Choosing Your Kitchen Countertop

Photo by Mark Mahan Multimedia. This post is an adaptation from https://www.hgtv.com/design/remodel/kitchen-remodel/choosing-kitchen-countertops, not an original blog.

Choosing Your Kitchen Countertop

When choosing your kitchen countertop there are so many different options, but how do you know which is right for you?

Knowing that the countertop can be one of the most expensive portions of a kitchen remodel, you want to keep in mind popularity and affordability but also look beyond those. You’ll want to consider what is going to best reflect your style and be the right fit for how you want to use your kitchen.

The Pros and Cons

Granite comes in several grades (usually 1-5), patterns, colors, and thicknesses. Depending on the combination you choose this can cost anywhere from $25 a square foot to upwards of $1,000 a square foot. Another granite option to consider is Honed Granite, instead of a glass finish it gives you a soft matte look.
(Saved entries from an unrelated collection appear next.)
(** ** Outbound calls *)

(** X1: whatever the inputs, [getWeatherByCity] makes at most one outbound
    call; a call it makes goes to the forecast dataset URL, carries the
    configured key as [Authorization], happens only with a key configured,
    and its [locationName] is what the table lookup returned for the
    lower-cased token. *)
Theorem outbound_call_discipline :
  forall (toLowerCase : string -> string) (key : option string)
         (net : AxiosRequest -> AxiosResult) (city : string),
    List.length
      (outbound_calls (snd (getWeatherByCity toLowerCase key net city))) <= 1 /\
    forall r,
      In r (outbound_calls (snd (getWeatherByCity toLowerCase key net city))) ->
      url r = "https://opendata.cwa.gov.tw/api/v1/rest/datastore/F-C0032-001" /\
      Authorization r = key /\
      key_missing key = false /\
      cityMap_get (toLowerCase city) = Some (locationName r).
Proof.
  intros toLowerCase key net city.
  destruct (getWeatherByCity_path toLowerCase key net city)
    as [_ Hrun | _ _ Hrun | cwaCity Hkey Hcity Hrun]; rewrite Hrun;
    cbn [snd outbound_calls]; rewrite ?try_catch_no_call.
  - split; [cbn; lia | intros r []].
  - split; [cbn; lia | intros r []].
  - split; [cbn; lia |].
    intros r [<- | []]. repeat split; assumption.
Qed.

(** X2: with a key configured, the response is the 400 one exactly when the
    lookup of the lower-cased token is [undefined], and then nothing at all
    is logged: every value the lookup can find is truthy. *)
Theorem refused_exactly_when_lookup_is_undefined :
  forall (toLowerCase : string -> string) (key : option string)
         (net : AxiosRequest -> AxiosResult) (city : string),
    key_missing key = false ->
    (fst (getWeatherByCity toLowerCase key net city) = Sent unsupported_city
     <-> cityMap_get (toLowerCase city) = None) /\
    (cityMap_get (toLowerCase city) = None ->
     snd (getWeatherByCity toLowerCase key net city) = []).
Proof.
  intros toLowerCase key net city Hkey.
  destruct (getWeatherByCity_path toLowerCase key net city)
    as [Hmissing _ | _ Hcity Hrun | cwaCity _ Hcity Hrun].
  - congruence.
  - rewrite Hrun. unfold cwaCity_of in Hcity. cbn [fst snd].
    repeat split; auto.
  - rewrite Hrun. unfold cwaCity_of in Hcity. cbn [fst snd]. split.
    + split; intros H.
      * exfalso. exact (after_call_not_unsupported _ _ _ H).
      * congruence.
    + congruence.
Qed.
Lemma for_update_dom {V} (f : string → result V) (xs : list string)
    (d m : gmap string V) :
  for_update f xs d = Ok m → dom m = list_to_set xs ∪ dom d.
Proof.
  revert d. induction xs as [|a xs IH]; intros d; simpl.
  - intros [= ->]. set_solver.
  - destruct (f a) as [v|e]; simpl; [|done].
    intros H. apply IH in H. rewrite H, dom_insert_L. set_solver.
Qed.

Lemma for_update_const {V} (f : string → result V) (c : V) (xs : list string) :
  (∀ x, x ∈ xs → f x = Ok c) →
  for_update f xs ∅ = Ok (gset_to_gmap c (list_to_set xs)).
Proof.
  intros Hf.
  destruct (for_update_spec f (λ _, c) xs ∅ Hf) as (m & -> & Hm).
  f_equal. apply map_eq. intros x.
  rewrite Hm, lookup_gset_to_gmap, lookup_empty.
  destruct (decide (x ∈ xs)) as [H|H].
  - by rewrite option_guard_True by set_solver.
  - by rewrite option_guard_False by set_solver.
Qed.

Lemma for_update_Ok {V} (f : string → result V) (xs : list string)
    (d : gmap string V) :
  (∀ x, x ∈ xs → ∃ v, f x = Ok v) → ∃ m, for_update f xs d = Ok m.
Proof.
  revert d. induction xs as [|a xs IH]; intros d Hf; simpl; [by eexists|].
  destruct (Hf a) as [v ->]; [left|]. simpl.
  apply IH. intros x Hx. apply Hf. by right.
Qed.

Lemma for_update_Forall {V} (P : string → V → Prop) (f : string → result V)
    (xs : list string) (d m : gmap string V) :
  (∀ x v, f x = Ok v → P x v) →
  map_Forall P d →
  for_update f xs d = Ok m →
  map_Forall P m.
Proof.
  intros Hf. revert d. induction xs as [|a xs IH]; intros d Hd; simpl.
  - by intros [= <-].
  - destruct (f a) as [v|e] eqn:Ea; simpl; [|done].
    apply IH. apply map_Forall_insert_2; [by apply Hf | done].
Qed.

Lemma visible_in_empty_or_None (x : option string) :
  in_empty_or_None x = negb (Spec.visible x).
Proof.
  destruct x as [s|]; [|done]. simpl.
  destruct s; [done|]. by rewrite bool_decide_eq_false_2.
Qed.

Lemma observation_base (env : Env) (rl_id : string) :
  max_speed (network (k env)) ≠ 0 →
  length (network (k env)) ≠ 0 →
  MultiAgentHighwayPOEnv.observation env rl_id = Ok (Spec.base_vector env rl_id).
Proof.
  intros Hs Hl.
  unfold MultiAgentHighwayPOEnv.observation, Spec.base_vector, Spec.lead_speed,
    Spec.lead_headway, Spec.follow_speed, Spec.follow_headway.
  rewrite !visible_in_empty_or_None.
  destruct (get_leader (vehicle (k env)) rl_id) as [l|] eqn:El;
    destruct (get_follower (vehicle (k env)) rl_id) as [f|] eqn:Ef;
    try destruct (Spec.visible (Some l)); try destruct (Spec.visible (Some f));
    simpl; rewrite !py_div_Ok by done; reflexivity.
Qed.

Lemma get_state_base_lookup (env : Env) (rl_id : string) :
  max_speed (network (k env)) ≠ 0 →
  length (network (k env)) ≠ 0 →
  rl_id ∈ get_rl_ids (vehicle (k env)) →
  ∃ obs, MultiAgentHighwayPOEnv.get_state env = Ok obs
         ∧ obs !! rl_id = Some (Spec.base_vector env rl_id).
Proof.
  intros Hs Hl Hin. unfold MultiAgentHighwayPOEnv.get_state.
  pose proof (observation_base env) as Hobs.
  destruct (for_update_spec (MultiAgentHighwayPOEnv.observation env) _
              (get_rl_ids (vehicle (k env))) ∅
              (λ x _, Hobs x Hs Hl)) as (m & Hm & Hlook).
  exists m. split; [done|].
  by rewrite Hlook, decide_True.
Qed.
Lemma elem_of_select_dtypes include d s :
  unique_names d → s ∈ columns d →
  col_name s ∈ select_dtypes include d ↔ col_dtype s ∈ include.
Proof.
  intros Hd Hs. unfold select_dtypes. split.
  - intros (s' & Hname & [Hdt Hs']%list_elem_of_filter)%list_elem_of_fmap.
    assert (s' = s) as <-; [|done].
    pose proof (getitem_unique d s' Hd Hs') as Hget.
    rewrite <- Hname, (getitem_unique d s Hd Hs) in Hget. congruence.
  - intros Hdt. apply (list_elem_of_fmap_2 col_name).
    by apply list_elem_of_filter.
Qed.

(** On a table with rows, [standardize_text_columns] returns, with every
    column of text standardized. *)
Lemma standardize_text_columns_df self :
  unique_names (df self) → len (df self) ≠ 0 →
  ∃ self',
    standardize_text_columns self = Returned self' ∧
    df self' = map_columns
                 (λ s, if bool_decide (col_dtype s = object)
                       then standardized (len (df self)) s else s) (df self).
Proof.
  intros Hd Hn. eexists. split.
  - unfold standardize_text_columns.
    apply (for_each_foldl
             (λ s, unique_names (df s) ∧ len (df s) = len (df self)));
      [|done].
    intros s col [Hs Hlen].
    destruct (standardize_text_column_df _ col s Hs Hlen Hn) as [Hret Hdf].
    split; [done|]. rewrite Hdf. split; [|done].
    unfold unique_names. rewrite column_names_map_columns; [done|].
    intros s'. by case_bool_decide.
  - rewrite (foldl_columns (standardized (len (df self)))
               (λ s col, state (standardize_text_column col s))
               (len (df self))); try done.
    + apply map_columns_ext. intros s Hs.
      rewrite (bool_decide_ext
                 (col_name s ∈ select_dtypes [object] (df self))
                 (col_dtype s = object)); [done|].
      rewrite elem_of_select_dtypes by done. apply list_elem_of_singleton.
    + intros s col Hs Hlen.
      by destruct (standardize_text_column_df _ col s Hs Hlen Hn).
    + by apply select_dtypes_NoDup.
Qed.


(** Without rows, the first column of text stops the call. *)
Lemma standardize_text_columns_without_rows self :
  len (df self) = 0 →
  select_dtypes [object] (df self) ≠ [] →
  ∃ s, standardize_text_columns self = Raised ZeroDivisionError s.
Proof.
  intros Hlen Hcols. unfold standardize_text_columns.
  destruct (select_dtypes [object] (df self)) as [|col cols]; [done|].
  simpl. unfold standardize_text_column.
  rewrite df_set_df, len_setitem, Hlen. simpl. eauto.
Qed.




(** Two distinct values in five rows: the column is title-cased. *)
Example standardize_text_columns_shift :
  standardize_text_columns (init shift_table "Staff") =
    Returned
      (log "Standardized text in 'Shift' column"
         (init {| index := [0; 1; 2; 3; 4];
                  columns := [mkSeries "Shift" object
                                [Str "Night"; Str "Night"; Str "Night";
                                 Str "Night"; Str "Night"]] |}
            "Staff")).
Proof. reflexivity. Qed.


(** * Further properties of the cleaner *)

(** ** The names of the columns never change *)

Lemma column_names_getitem_mask d mask :
  column_names (getitem_mask d mask) = column_names d.
Proof. unfold column_names, getitem_mask. simpl. by rewrite map_map. Qed.

Lemma fill_column_names col self :
  column_names (df (fill_column col self)) = column_names (df self).
Proof.
  unfold fill_column. repeat case_bool_decide; try done.
  - apply column_names_setitem.
  - destruct (mode _); [done|]. apply column_names_setitem.
Qed.

Lemma standardize_text_column_names col self :
  column_names (df (state (standardize_text_column col self)))
  = column_names (df self).
Proof.
  unfold standardize_text_column. repeat case_bool_decide; cbn [state];
    rewrite ?df_log, ?df_set_df, ?column_names_setitem; done.
Qed.

Lemma remove_negative_names col self :
  column_names (df (remove_negative col self)) = column_names (df self).
Proof.
  unfold remove_negative. destruct (existsb _ _); [|done].
  case_bool_decide; [|done]. apply column_names_getitem_mask.
Qed.

Lemma parse_date_column_names `{ToDatetime} col self :
  column_names (df (parse_date_column col self)) = column_names (df self).
Proof.
  unfold parse_date_column. destruct (has_column _ _); [|done].
  destruct (to_datetime _); [done|].
  case_bool_decide; apply column_names_setitem.
Qed.

Lemma standardize_category_names entry self :
  column_names (df (standardize_category entry self)) = column_names (df self).
Proof.
  destruct entry as [col mapping]. simpl.
  destruct (has_column _ _); [|done]. apply column_names_setitem.
Qed.

(** X1. Whatever the operation and its arguments, and whether it returns
    or raises, the table has the same columns afterwards, by name and in
    the same order: the operations rewrite cells and drop rows, they never
    add, drop, rename or reorder a column. *)
Theorem column_names_never_change `{ToDatetime}
    (op : operation) (self : DataCleaner) :
  column_names (df (state (call op self))) = column_names (df self).
Proof.
  destruct op; unfold call; cbn [state].
  - unfold remove_duplicates, drop_duplicates.
    destruct (empty (df self)); [by case_bool_decide|].
    destruct (frame_duplicated _ _); [|done].
    case_bool_decide; apply column_names_getitem_mask.
  - unfold handle_missing_values. case_bool_decide; [done|].
    case_bool_decide.
    + apply (foldl_keeps (λ s, column_names (df s) = column_names (df self)));
        [|done].
      intros s col Hs. by rewrite fill_column_names.
    + case_bool_decide; [|done]. apply column_names_getitem_mask.
  - unfold standardize_text_columns.
    apply (for_each_keeps
             (λ s, column_names (df s) = column_names (df self))); [|done].
    intros s col Hs. by rewrite standardize_text_column_names.
  - unfold clean_numeric_columns.
    apply (foldl_keeps (λ s, column_names (df s) = column_names (df self)));
      [|done].
    intros s col Hs. by rewrite df_flag_outliers, remove_negative_names.
  - unfold parse_dates.
    apply (foldl_keeps (λ s, column_names (df s) = column_names (df self)));
      [|done].
    intros s col Hs. by rewrite parse_date_column_names.
  - by rewrite df_validate_ids.
  - unfold standardize_categories.
    destruct category_mapping as [[|entry entries]|]; try done.
    apply (foldl_keeps (λ s, column_names (df s) = column_names (df self)));
      [|done].
    intros s entry' Hs. by rewrite standardize_category_names.
  - unfold remove_extra_whitespace.
    apply (foldl_keeps (λ s, column_names (df s) = column_names (df self)));
      [|done].
    intros s col Hs. by rewrite df_set_df, column_names_setitem.
  - done.
Qed.

(** ** The table stays rectangular *)

Lemma column_length d col :
  rectangular d → col ∈ column_names d → length (column d col) = len d.
Proof.
  intros [Hcells _] Hcol. unfold column, getitem.
  destruct (find _ _) as [s|] eqn:Hfind.
  - apply find_some in Hfind as [Hs _]. rewrite Forall_forall in Hcells.
    apply Hcells. by apply list_elem_of_In.
  - apply elem_of_column_names in Hcol as (s & Hs & Hname).
    apply list_elem_of_In in Hs.
    pose proof (find_none _ _ Hfind s Hs) as Hnone. simpl in Hnone.
    by rewrite bool_decide_eq_true_2 in Hnone.
Qed.

Lemma rectangular_setitem d col dt cells :
  rectangular d →
  (col ∈ column_names d → length cells = len d) →
  rectangular (setitem d col dt cells).
Proof.
  intros [Hcells Hnone] Hlen. split.
  - unfold setitem. simpl. rewrite Forall_forall in Hcells.
    apply Forall_forall. intros s' (s & -> & Hs)%list_elem_of_fmap.
    case_bool_decide as Hname; [|by apply Hcells].
    simpl. apply Hlen. rewrite <- Hname.
    by apply (list_elem_of_fmap_2 col_name).
  - unfold setitem. simpl. intros Hmap. apply Hnone.
    by destruct (columns d).
Qed.

(** Rewriting the cells of a column one by one keeps the frame
    rectangular. *)
Lemma rectangular_setitem_map d col dt f :
  rectangular d → rectangular (setitem d col dt (map f (column d col))).
Proof.
  intros Hd. apply rectangular_setitem; [done|].
  intros Hcol. rewrite length_map. by apply column_length.
Qed.

Lemma rectangular_getitem_mask d mask :
  rectangular d → rectangular (getitem_mask d mask).
Proof.
  intros [Hcells Hnone]. split.
  - unfold getitem_mask, len. simpl. rewrite Forall_forall in Hcells.
    apply Forall_forall. intros s' (s & -> & Hs)%list_elem_of_fmap.
    simpl. apply select_length_eq. by apply Hcells.
  - unfold getitem_mask. simpl. intros Hmap.
    rewrite Hnone; [apply select_nil|]. by destruct (columns d).
Qed.

Lemma rectangular_fill_column col self :
  rectangular (df self) → rectangular (df (fill_column col self)).
Proof.
  intros Hd. unfold fill_column. repeat case_bool_decide; try done.
  - by apply rectangular_setitem_map.
  - destruct (mode _); [done|]. by apply rectangular_setitem_map.
Qed.

Lemma rectangular_standardize_text_column col self :
  rectangular (df self) →
  rectangular (df (state (standardize_text_column col self))).
Proof.
  intros Hd. unfold standardize_text_column.
  assert (rectangular
            (setitem (df self) col object
               (map strip_cell (column (df self) col)))) as Hstripped
    by (by apply rectangular_setitem_map).
  repeat case_bool_decide; cbn [state]; rewrite ?df_log, ?df_set_df;
    try done.
  by apply rectangular_setitem_map.
Qed.

Lemma rectangular_parse_date_column `{ToDatetime} col self :
  rectangular (df self) → rectangular (df (parse_date_column col self)).
Proof.
  intros Hd. unfold parse_date_column.
  destruct (has_column _ _) eqn:Hcol; [|done].
  destruct (to_datetime _) as [e|parsed] eqn:Hparsed; [done|].
  assert (rectangular (setitem (df self) col datetime64 parsed)).
  { apply rectangular_setitem; [done|]. intros Hin.
    rewrite (to_datetime_length _ _ Hparsed). by apply column_length. }
  by case_bool_decide.
Qed.

(** X2. A rectangular table, in which every column has one cell per row,
    is still rectangular after any operation with any arguments, whether
    the call returns or raises: the rows that are dropped are dropped from
    every column and from the row labels alike, and a rewritten column
    keeps its length. *)
Theorem table_stays_rectangular `{ToDatetime}
    (op : operation) (self : DataCleaner) :
  rectangular (df self) → rectangular (df (state (call op self))).
Proof.
  intros Hd. destruct op; unfold call; cbn [state].
  - unfold remove_duplicates, drop_duplicates.
    destruct (empty (df self)); [by case_bool_decide|].
    destruct (frame_duplicated _ _); [|done].
    case_bool_decide; by apply rectangular_getitem_mask.
  - unfold handle_missing_values. case_bool_decide; [done|].
    case_bool_decide.
    + apply (foldl_keeps (λ s, rectangular (df s))); [|done].
      intros s col Hs. by apply rectangular_fill_column.
    + case_bool_decide; [|done]. by apply rectangular_getitem_mask.
  - unfold standardize_text_columns.
    apply (for_each_keeps (λ s, rectangular (df s))); [|done].
    intros s col Hs. by apply rectangular_standardize_text_column.
  - unfold clean_numeric_columns.
    apply (foldl_keeps (λ s, rectangular (df s))); [|done].
    intros s col Hs. rewrite df_flag_outliers. unfold remove_negative.
    destruct (existsb _ _); [|done]. case_bool_decide; [|done].
    by apply rectangular_getitem_mask.
  - unfold parse_dates.
    apply (foldl_keeps (λ s, rectangular (df s))); [|done].
    intros s col Hs. by apply rectangular_parse_date_column.
  - by rewrite df_validate_ids.
  - unfold standardize_categories.
    destruct category_mapping as [[|entry entries]|]; try done.
    apply (foldl_keeps (λ s, rectangular (df s))); [|done].
    intros s [col mapping] Hs. simpl.
    destruct (has_column _ _); [|done]. by apply rectangular_setitem_map.
  - unfold remove_extra_whitespace.
    apply (foldl_keeps (λ s, rectangular (df s))); [|done].
    intros s col Hs. by apply rectangular_setitem_map.
  - destruct Hd as [Hcells Hnone]. split.
    + unfold reset_index, len. simpl. rewrite length_seq. exact Hcells.
    + unfold reset_index. simpl. intros Hcols. unfold len.
      by rewrite (Hnone Hcols).
Qed.

Lemma table_stays_rectangular_witness :
  rectangular staff_table ∧
  rectangular
    (df (state (@call iso_dates (op_handle_missing_values "drop")
                  (init staff_table "Staff")))).
Proof.
  assert (rectangular staff_table) as Hd
    by (split; [repeat constructor|discriminate]).
  split; [exact Hd|].
  apply (@table_stays_rectangular iso_dates
           (op_handle_missing_values "drop") (init staff_table "Staff") Hd).
Defined.
(** Lines 52-100 and the presentation that follows them. *)
Definition guia_apis (got : exception + Response) (db : database) (g : prng)
  : run prng :=
  match fetch got with
  | inl e =>
      {| result := Halted e; performed := []; db_after := db; prng_after := g |}
  | inr users =>
      match upsert_all sqlite3_randomness users db g with
      | (Some e, db', g') =>
          {| result := Crashed e; performed := [Upsert];
             db_after := db'; prng_after := g' |}
      | (None, db', g') =>
          match columnas_calculadas (read_sql_query (stored db')) with
          | Some df =>
              {| result := Rendered df;
                 performed := [Upsert; ReadBack; Derivation; Rendering];
                 db_after := db'; prng_after := g' |}
          | None =>
              {| result := Crashed KeyError;
                 performed := [Upsert; ReadBack; Derivation];
                 db_after := db'; prng_after := g' |}
          end
      end
  end.
End script.

(** ** The presentation (lines 105-262) *)

(** [df[[c1, ..., cn]]]: the named columns in the order asked for; [None]
    stands for [KeyError]. *)
Definition getitem_list (df : DataFrame) (cs : list string) : option DataFrame :=
  mapM (λ c, v ← getitem df c; Some (c, v)) cs.

(** [df.empty]: no rows, or no columns. *)
Definition empty (df : DataFrame) : bool := bool_decide (nrows df = 0%nat).

(** The number of cells of [s] that hold [v]. *)
Definition occurrences (v : pyobj) (s : list pyobj) : nat :=
  length (filter (λ x, x = v) s).

Definition count_ge (a b : pyobj * nat) : Prop := (b.2 ≤ a.2)%nat.
Definition setPublicKey (k : option jsstring) : M unit :=
  fun p => (tt, mkPage k (isCheckingWallet p) (formData p) (submissionState p)
                       (errorMessage p) (txHash p) (poolId p)).
Definition setIsCheckingWallet (b : bool) : M unit :=
  fun p => (tt, mkPage (publicKey p) b (formData p) (submissionState p)
                       (errorMessage p) (txHash p) (poolId p)).
Definition setFormData (f : FormData -> FormData) : M unit :=
  fun p => (tt, mkPage (publicKey p) (isCheckingWallet p) (f (formData p))
                       (submissionState p) (errorMessage p) (txHash p) (poolId p)).
Definition setSubmissionState (s : SubmissionState) : M unit :=
  fun p => (tt, mkPage (publicKey p) (isCheckingWallet p) (formData p) s
                       (errorMessage p) (txHash p) (poolId p)).
Definition setErrorMessage (m : jsstring) : M unit :=
  fun p => (tt, mkPage (publicKey p) (isCheckingWallet p) (formData p)
                       (submissionState p) m (txHash p) (poolId p)).
Definition setTxHash (h : jsstring) : M unit :=
  fun p => (tt, mkPage (publicKey p) (isCheckingWallet p) (formData p)
                       (submissionState p) (errorMessage p) h (poolId p)).
Definition setPoolId (i : option Z) : M unit :=
  fun p => (tt, mkPage (publicKey p) (isCheckingWallet p) (formData p)
                       (submissionState p) (errorMessage p) (txHash p) i).

(** [!publicKey]: null or the empty string. *)
Definition connected (k : option jsstring) : bool :=
  match k with
  | Some s => truthy s
  | None => false
  end.

(** *** [validateForm] *)

Definition zero : number := S754_zero false.

Definition validateForm : M bool :=
  formData <- get formData ;;
  if negb (truthy (trim (name formData))) then
    setErrorMessage (js "Pool name is required") ;; ret false
  else if negb (truthy (trim (description formData))) then
    setErrorMessage (js "Description is required") ;; ret false
  else if (500 <? List.length (description formData))%nat then
    setErrorMessage (js "Description must be 500 characters or less") ;; ret false
  else if negb (truthy (trim (externalUrl formData))) then
    setErrorMessage (js "External URL is required") ;; ret false
  else if (200 <? List.length (externalUrl formData))%nat then
    setErrorMessage (js "External URL must be 200 characters or less") ;; ret false
  else if negb (truthy (trim (imageHash formData))) then
    setErrorMessage (js "Image hash is required") ;; ret false
  else if (100 <? List.length (imageHash formData))%nat then
    setErrorMessage (js "Image hash must be 100 characters or less") ;; ret false
  else if negb (truthy (targetAmount formData))
          || le (parseFloat (targetAmount formData)) zero then
    setErrorMessage (js "Target amount must be greater than 0") ;; ret false
  else if negb (truthy (durationDays formData))
          || le (parseInt (durationDays formData)) zero then
    setErrorMessage (js "Duration must be greater than 0 days") ;; ret false
  else ret true.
But there are a couple things to consider for Honed Granit vs polished; it requires resealing more often, will stain easier, and it does cost more.

Pros

  • Due to the high-status of granite, choosing it will typically improve your homes resale value.
  • It is both heat and scratch resistant.
  • Low maintenance.
  • It is both natural and has a timeless appeal.

Cons

  • Due to its porosity it must be sealed occasionally as maintenance.
  • If it isn’t maintained properly you can end up with permanent stains.
  • Granite, though popular can often exceed budgets. But, if that’s a look you love you can go with something like quartz for less.

Quartz is often a popular choice. It is one of the hardest materials which gives it more durability and it will last longer than granite. Because they are manufactured the color and pattern combinations are limitless. They can even mimic the stone or granite look while giving you the benefits of quartz.

Pros

  • What you see in samples is what you will get upon delivery.
  • Mid-range cost.
  • No sealing is needed to maintain.
  • It is non-porous so resistant to stains and scratches.

Cons

  • The seams can be easier to see.
  • The consistence in pattern can make it look less like natural stone.

Soapstone is a natural stone that is both highly stain and bacteria resistant. It ranges in color from light to dark grey and will have subtle veining. It also doesn’t require sealing annually but regularly applying mineral oil will help disguise any scratches and enhance color depth over time.

Pros

  • Works for multiple design styles like modern, rustic, and traditional.
  • Low maintenance.
  • Non-porous.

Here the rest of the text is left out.